Andrew Parker (slight return):

skirting the tricky question of female lead guitarists, points to Joni Mitchell as a great player, but "more inclined to play a lick than a solo. In fact her best work is so seamless that I never notice any musical showboating."

Then on the subject of great guitarists who "choose not to play solos", "I was actually thinking about solos performed on acoustic guitars and the lick/solo divide, especially in the context of Pentangle where Bert Jansch and John Renbourn display great virtuosity but rarely break into what would conventionally be accepted as a solo."

Also nominates:

"Jimmy Page’s solo towards the end of Roy Harper’s 'The Same Old Rock'. If only more of his Led Zeppelin work seemed as spontaneous and inspired"



Which chimed with my own near-utter inability to think of a Led Zep solo that I loved, or for that matter, could actually remember.. it's the riffage and the groove that mostly sticks with you, and which seems most distinctive and characterfully expressive of the band's essence... when all four instruments (Plant's is a force, not a communicator of emotion) lock into this churn... Is there a solo in "Black Dog"? The correct answer is "who cares?"

AP also mentions:


Coroner "Son of Lilith"

("Note: Solo starts at 3:40")




Andrew Necci:

"I have to bring up J Mascis as part of this discussion--something I find really interesting that he does on quite a few Dinosaur Jr records, most easily illustrated on "Out There" is that he will take a solo at a certain point during the song, and continue with it even after the final verse/chorus comes around, basically soloing through the rest of the song.
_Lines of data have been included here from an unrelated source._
(** * Earley recognizer (src/earley.py): shallow embedding and verification

    The Python program builds an Earley chart for a sentence, looks for an
    accepting item in the last position and prints one derivation.  The
    embedding below follows the source function by function:

    - [Rule], [Grammar], [EarleyItem], [ItemSet] are the classes of the
      same names;
    - the chart ([earley_item_set] in the source) is a list of item sets
      that the engine mutates in place; here it is threaded explicitly and
      the reference [item_set] the source passes around is the index of
      that set in the chart;
    - the [for item in item_set] loops of the source iterate over a list
      that is appended to while it is iterated, so they are cursor loops;
      they are written with a step budget (fuel), and the development
      proves that a budget computed from the grammar and the sentence is
      always enough;
    - Python exceptions ([KeyError], [IndexError]) are values of the
      [result] type. *)

From stdpp Require Import base option list gmap strings.
(** The run of [Abort] stops in the root; [src] leaves no event. *)
Lemma error_stops_the_run_witness :
  Abort.run
  = ([Open "/out/proj.txt";
      Write "/out/proj.txt" ("# ===== a.js =====" +:+ LF +:+ LF);
      Write "/out/proj.txt" "text";
      Write "/out/proj.txt" (LF +:+ LF);
      Write "/out/proj.txt" ("# ===== b.js =====" +:+ LF +:+ LF);
      Close "/out/proj.txt"],
     Raised OSError).
Proof.
  unfold Abort.run.
  rewrite (error_stops_the_run ascii_isalnum Abort.w "/p/proj" "/out" [".js"]
             default_ignore [] [Visit "/p/proj/src" ["src"] [] ["d.js"]]
             Abort.root_visit OSError).
  - reflexivity.
  - reflexivity.
  - intros u Hu. by apply elem_of_nil in Hu.
  - reflexivity.
Defined.

(** ** [combine_files_by_folder]: where it writes *)

(** X13: every file the run opens, writes or closes is an immediate
    entry of the output folder: its path is the output folder joined
    with a name that holds no separator.  A separator is no alphanumeric
    character. *)
Theorem run_writes_inside_output_folder (isalnum : ascii → bool) (w : world)
    (root_folder output_folder : string)
    (file_types ignore_folders : list string) (e : event) (path : string) :
  isalnum PosixPath.sep = false →
  e ∈ (combine_files_by_folder isalnum w root_folder output_folder
         file_types ignore_folders).1 →
  event_path e = Some path →
  ∃ name, PyStr.has_char PosixPath.sep name = false ∧
    path = PosixPath.join output_folder name ∧
    PosixPath.basename path = name ∧
    (path = output_folder +:+ name ∨ path = output_folder +:+ "/" +:+ name).
Proof.
  intros Hsep He Hpath.
  apply run_events in He as [[line ->]|[[-> _]|(v & _ & _ & He)]];
    [done..|].
  rewrite Hpath in He. injection He as ->.
  exists (output_filename isalnum root_folder (PosixPath.relpath (relative v))
          +:+ ".txt").
  pose proof (output_name_no_sep isalnum root_folder
                (PosixPath.relpath (relative v)) Hsep) as Hname.
  split; [done|]. split; [done|]. by apply basename_join_name.
Qed.

(** The artifact of the demo root is [proj.txt] in [/p/out]. *)
Lemma run_writes_inside_output_folder_witness :
  ∃ name, PyStr.has_char PosixPath.sep name = false ∧
    "/p/out/proj.txt" = PosixPath.join "/p/out" name ∧
    PosixPath.basename "/p/out/proj.txt" = name ∧
    ("/p/out/proj.txt" = "/p/out" +:+ name ∨
     "/p/out/proj.txt" = "/p/out" +:+ "/" +:+ name).
Proof.
  apply (run_writes_inside_output_folder ascii_isalnum Demo.w "/p/proj"
           "/p/out" [".js"] default_ignore (Open "/p/out/proj.txt")).
  - reflexivity.
  - vm_compute. right. left.
  - reflexivity.
Defined.

(** X14: after a run in which every read gives text or a decoding error,
    the artifact of a kept folder holds the entries of its matching
    files and nothing else, provided no folder kept later in the walk
    has the same artifact path. *)
Theorem final_artifact_of_kept_folder (isalnum : ascii → bool) (w : world)
    (root_folder output_folder : string)
    (file_types ignore_folders : list string)
    (before after : list visit) (v : visit) :
  (∀ p, read_text w p ≠ Raised OSError) →
  visits w root_folder ignore_folders = before ++ v :: after →
  kept file_types ignore_folders v = true →
  (∀ u, u ∈ after → kept file_types ignore_folders u = true →
     output_file_path isalnum root_folder output_folder
       (PosixPath.relpath (relative v))
     ≠ output_file_path isalnum root_folder output_folder
         (PosixPath.relpath (relative u))) →
  artifacts
    (combine_files_by_folder isalnum w root_folder output_folder file_types
       ignore_folders).1
    !! output_file_path isalnum root_folder output_folder
         (PosixPath.relpath (relative v))
  = Some (spec_artifact w file_types v).
Proof.
  intros Hread Hvisits Hkept Hlater.
  assert (root_node w ≠ Missing) as Hroot.
  { intros Hroot. unfold visits in Hvisits. rewrite Hroot in Hvisits.
    by destruct before. }
  destruct (run_trace isalnum w root_folder output_folder file_types
              ignore_folders Hroot) as [-> _].
  rewrite IoFacts.for_each_done by (intros u _; by apply loop_body_done).
  simpl. rewrite Hvisits, flat_map_app. simpl.
  unfold artifacts. rewrite !foldl_app.
  rewrite visits_untouched by done.
  unfold kept in Hkept.
  apply andb_true_iff in Hkept as [Hign Hm].
  apply negb_true_iff in Hign. apply negb_true_iff, bool_decide_eq_false in Hm.
  by apply loop_body_overwrites.
Qed.

(** The artifact of [src] after the demo run. *)
Lemma final_artifact_of_kept_folder_witness :
  artifacts
    (combine_files_by_folder ascii_isalnum Demo.w "/p/proj" "/p/out" [".js"]
       default_ignore).1 !! "/p/out/proj_src.txt"
  = Some ("# ===== src/b.js =====" +:+ LF +:+ LF +:+ "B" +:+ LF +:+ LF).
Proof.
  pose proof (final_artifact_of_kept_folder ascii_isalnum Demo.w "/p/proj"
                "/p/out" [".js"] default_ignore
                [Demo.root_visit]
                [Demo.utils_visit; Visit "/p/proj/docs" ["docs"] [] ["readme.md"]]
                (Visit "/p/proj/src" ["src"] ["utils"] ["b.js"; "c.bin"]))
    as Hfinal.
  change (output_file_path ascii_isalnum "/p/proj" "/p/out"
            (PosixPath.relpath
               (relative (Visit "/p/proj/src" ["src"] ["utils"]
                            ["b.js"; "c.bin"]))))
    with "/p/out/proj_src.txt" in Hfinal.
  rewrite Hfinal.
  - reflexivity.
  - intros p. simpl. unfold Demo.reads. repeat case_bool_decide; discriminate.
  - reflexivity.
  - reflexivity.
  - intros u Hu _. apply elem_of_cons in Hu as [->|Hu]; [discriminate|].
    apply list_elem_of_singleton in Hu as ->. discriminate.
Defined.

(** X15: a run leaves no file but the artifacts of the folders it keeps:
    a path that is the artifact path of no kept folder of the walk is
    not among the artifacts. *)
Theorem run_creates_no_other_file (isalnum : ascii → bool) (w : world)
    (root_folder output_folder : string)
    (file_types ignore_folders : list string) (path : string) :
  (∀ v, v ∈ visits w root_folder ignore_folders →
     kept file_types ignore_folders v = true →
     path ≠ output_file_path isalnum root_folder output_folder
              (PosixPath.relpath (relative v))) →
  artifacts
    (combine_files_by_folder isalnum w root_folder output_folder file_types
       ignore_folders).1 !! path = None.
Proof.
  intros Hpath. unfold artifacts. rewrite foldl_untouched; [done|].
  apply Forall_forall. intros e He Heq.
  apply run_events in He as [[line ->]|[[-> _]|(v & Hv & Hkept & He)]];
    [done..|].
  rewrite Heq in He. injection He as ->. by apply (Hpath v).
Qed.

(** The demo run leaves nothing at [/p/out/proj_docs.txt]: [docs] has no
    matching file. *)
Lemma run_creates_no_other_file_witness :
  artifacts
    (combine_files_by_folder ascii_isalnum Demo.w "/p/proj" "/p/out" [".js"]
       default_ignore).1 !! "/p/out/proj_docs.txt" = None.
Proof.
  apply (run_creates_no_other_file ascii_isalnum Demo.w "/p/proj" "/p/out"
           [".js"] default_ignore "/p/out/proj_docs.txt").
  intros v Hv Hkept. vm_compute in Hv.
  repeat (apply elem_of_cons in Hv as [->|Hv]; [discriminate|]).
  by apply elem_of_nil in Hv.
Defined.

Lemma replace_no_sep (s : string) :
  PyStr.has_char PosixPath.sep s = false →
  PyStr.replace PosixPath.sep "_"%char s = s.
Proof.
  unfold PyStr.replace. induction s as [|c s IH]; [done|]. simpl.
  intros [Hc Hs]%orb_false_iff. apply bool_decide_eq_false in Hc.
  by rewrite decide_False, IH.
Qed.
Lemma deleteTransition_keeps_valid_witness :
  ValidationResult.isValid
    (DFAEngine.validateDFA ExampleDFAs.binaryEndingIn01) = true
  ∧ ValidationResult.isValid
      (DFAEngine.validateDFA
         (DFAEditor.deleteTransition ExampleDFAs.binaryEndingIn01
            (lit "t4")))
    = true.
Proof.
  assert (Hvalid : ValidationResult.isValid
                     (DFAEngine.validateDFA ExampleDFAs.binaryEndingIn01)
                   = true).
  { vm_compute. reflexivity. }
  split; [exact Hvalid|].
  exact (proj1 (deleteTransition_keeps_valid ExampleDFAs.binaryEndingIn01
                  (lit "t4") Hvalid)).
Defined.

(** * The languages of the example automata *)

Lemma processString_accepted_walk (dfa : DFA.t) (s : jsstring) :
  ProcessingResult.accepted (DFAEngine.processString dfa s) = true
  ↔ Spec.validInput dfa s
    ∧ ∃ q, Spec.walk dfa (DFA.initialStateId dfa) s = Some q
           ∧ q ∈ DFA.acceptingStateIds dfa.
Proof.
  rewrite <- getInvalidSymbols_nil.
  destruct (decide (DFAEngine.getInvalidSymbols dfa s = [])) as [Hnil|Hne].
  - rewrite (processString_valid _ _ Hnil), processLoop_accepted. tauto.
  - rewrite (processString_invalid _ _ Hne). simpl. split; [done|].
    by intros [Hnil _].
Qed.

(** The inputs over an alphabet of two characters, neither of them a
    high surrogate. *)
Lemma validInput_two_characters (dfa : DFA.t) (a b : codeUnit)
    (s : jsstring) :
  DFA.alphabet dfa = [[a]; [b]] →
  isHighSurrogate a = false →
  isHighSurrogate b = false →
  Spec.validInput dfa s ↔ Forall (fun u => u = a ∨ u = b) s.
Proof.
  intros Halpha Ha Hb. unfold Spec.validInput. rewrite Halpha. split.
  - intros Hvalid.
    assert (Hsingle : Forall (fun c => length c = 1) (codePoints s)).
    { eapply Forall_impl; [exact Hvalid|]. intros c Hc.
      apply elem_of_cons in Hc as [->|Hc]; [done|].
      by apply list_elem_of_singleton in Hc as ->. }
    rewrite (codePoints_single _ Hsingle), Forall_fmap in Hvalid.
    eapply Forall_impl; [exact Hvalid|]. intros u Hu. simpl in Hu.
    apply elem_of_cons in Hu as [[= ->]|Hu]; [by left|].
    apply list_elem_of_singleton in Hu as [= ->]. by right.
  - intros Hunits. rewrite codePoints_units.
    + rewrite Forall_fmap. eapply Forall_impl; [exact Hunits|].
      intros u [-> | ->]; simpl; [by left|right; by left].
    + eapply Forall_impl; [exact Hunits|]. by intros u [-> | ->].
Qed.

Lemma walk_snoc (dfa : DFA.t) (q w : jsstring) (u : codeUnit) :
  Spec.walk dfa q (w ++ [u])
  = match Spec.walk dfa q w with
    | Some p => DFAEngine.getNextState dfa p [u]
    | None => None
    end.
Proof.
  revert q. induction w as [|v w IH]; intros q; simpl.
  - by destruct (DFAEngine.getNextState dfa q [u]).
  - destruct (DFAEngine.getNextState dfa q [v]); [apply IH|done].
Qed.

Lemma walk_cons (dfa : DFA.t) (q w : jsstring) (u : codeUnit) :
  Spec.walk dfa q (u :: w)
  = match DFAEngine.getNextState dfa q [u] with
    | Some p => Spec.walk dfa p w
    | None => None
    end.
Proof. reflexivity. Qed.

(** X21. [evenNumberOfZeros] accepts exactly the strings of [0] and [1]
    in which [0] occurs an even number of times. *)
Theorem evenNumberOfZeros_language (s : jsstring) :
  ProcessingResult.accepted
    (DFAEngine.processString ExampleDFAs.evenNumberOfZeros s) = true
  ↔ Forall (fun u => u = 48%N ∨ u = 49%N) s
    ∧ Nat.even (count_occ N.eq_dec s 48%N) = true.
Proof.
  rewrite processString_accepted_walk.
  rewrite (validInput_two_characters _ 48%N 49%N) by reflexivity.
  assert (Hwalk : ∀ w, Forall (fun u => u = 48%N ∨ u = 49%N) w →
    Spec.walk ExampleDFAs.evenNumberOfZeros (lit "even") w
    = Some (if Nat.even (count_occ N.eq_dec w 48%N)
            then lit "even" else lit "odd")
    ∧ Spec.walk ExampleDFAs.evenNumberOfZeros (lit "odd") w
      = Some (if Nat.even (count_occ N.eq_dec w 48%N)
              then lit "odd" else lit "even")).
  { induction w as [|u w IH]; intros Hw; [done|].
    apply Forall_cons in Hw as [Hu Hw]. destruct (IH Hw) as [IHe IHo].
    rewrite !walk_cons. destruct Hu as [-> | ->].
    - change (DFAEngine.getNextState ExampleDFAs.evenNumberOfZeros
                (lit "even") [48%N]) with (Some (lit "odd")).
      change (DFAEngine.getNextState ExampleDFAs.evenNumberOfZeros
                (lit "odd") [48%N]) with (Some (lit "even")).
      cbv beta iota. rewrite IHe, IHo.
      change (count_occ N.eq_dec (48%N :: w) 48%N)
        with (S (count_occ N.eq_dec w 48%N)).
      rewrite Nat.even_succ, <- Nat.negb_even.
      by destruct (Nat.even (count_occ N.eq_dec w 48%N)).
    - change (DFAEngine.getNextState ExampleDFAs.evenNumberOfZeros
                (lit "even") [49%N]) with (Some (lit "even")).
      change (DFAEngine.getNextState ExampleDFAs.evenNumberOfZeros
                (lit "odd") [49%N]) with (Some (lit "odd")).
      cbv beta iota. rewrite IHe, IHo.
      change (count_occ N.eq_dec (49%N :: w) 48%N)
        with (count_occ N.eq_dec w 48%N). done. }
  split.
  - intros (Hvalid & q & Hq & Hacc). split; [done|].
    destruct (Hwalk s Hvalid) as [He _].
    change (DFA.initialStateId ExampleDFAs.evenNumberOfZeros)
      with (lit "even") in Hq.
    rewrite He in Hq. injection Hq as <-.
    destruct (Nat.even (count_occ N.eq_dec s 48%N)); [done|].
    apply list_elem_of_singleton in Hacc. discriminate Hacc.
  - intros [Hvalid Heven]. split; [done|].
    destruct (Hwalk s Hvalid) as [He _]. rewrite Heven in He.
    exists (lit "even"). split; [exact He|]. by left.
Qed.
On that "Out There" video, the true solo (as opposed to the intro solo and the pre-chorus solos and etc) starts at 3:42, but the phenomenon I'm talking about only becomes clear at 4:43, when the rest of the song brings it around to the final chorus--the solo just keeps going. It sort of keeps going after the song ends, with feedback stretching out over the last 5 seconds after the final chord has stopped.

"An even more flagrant example of this habit of Mascis's, the solo that doesn't end, comes in the song "Blaze," not by Dinosaur Jr but by fIREHOSE, from their album Mr. Machinery Operator Mascis produced that album, and takes a couple of solos on it. The one in "Blaze" is played on a fuzz bass, and starts at 1:28. It should end at 1:44, when Ed Crawford starts singing the final verse, and it sounds like it's going to at first, trailing off into descending wah-wah notes. But when the chorus comes back around at 2:05 or so, the solo becomes a full-on note-filled Mascis solo again, and drifts between wah-wah noise and more conventional Mascis-style playing for the rest of the track. The song itself ends around 2:45, but there are over 10 more seconds after the last note during which Mascis just keeps soloing. It almost sounds like he didn't even stop, just faded himself out at the end, you know? Which is interesting. The guy clearly would rather solo than do much of anything else, and just doesn't want to stop once he's gotten going."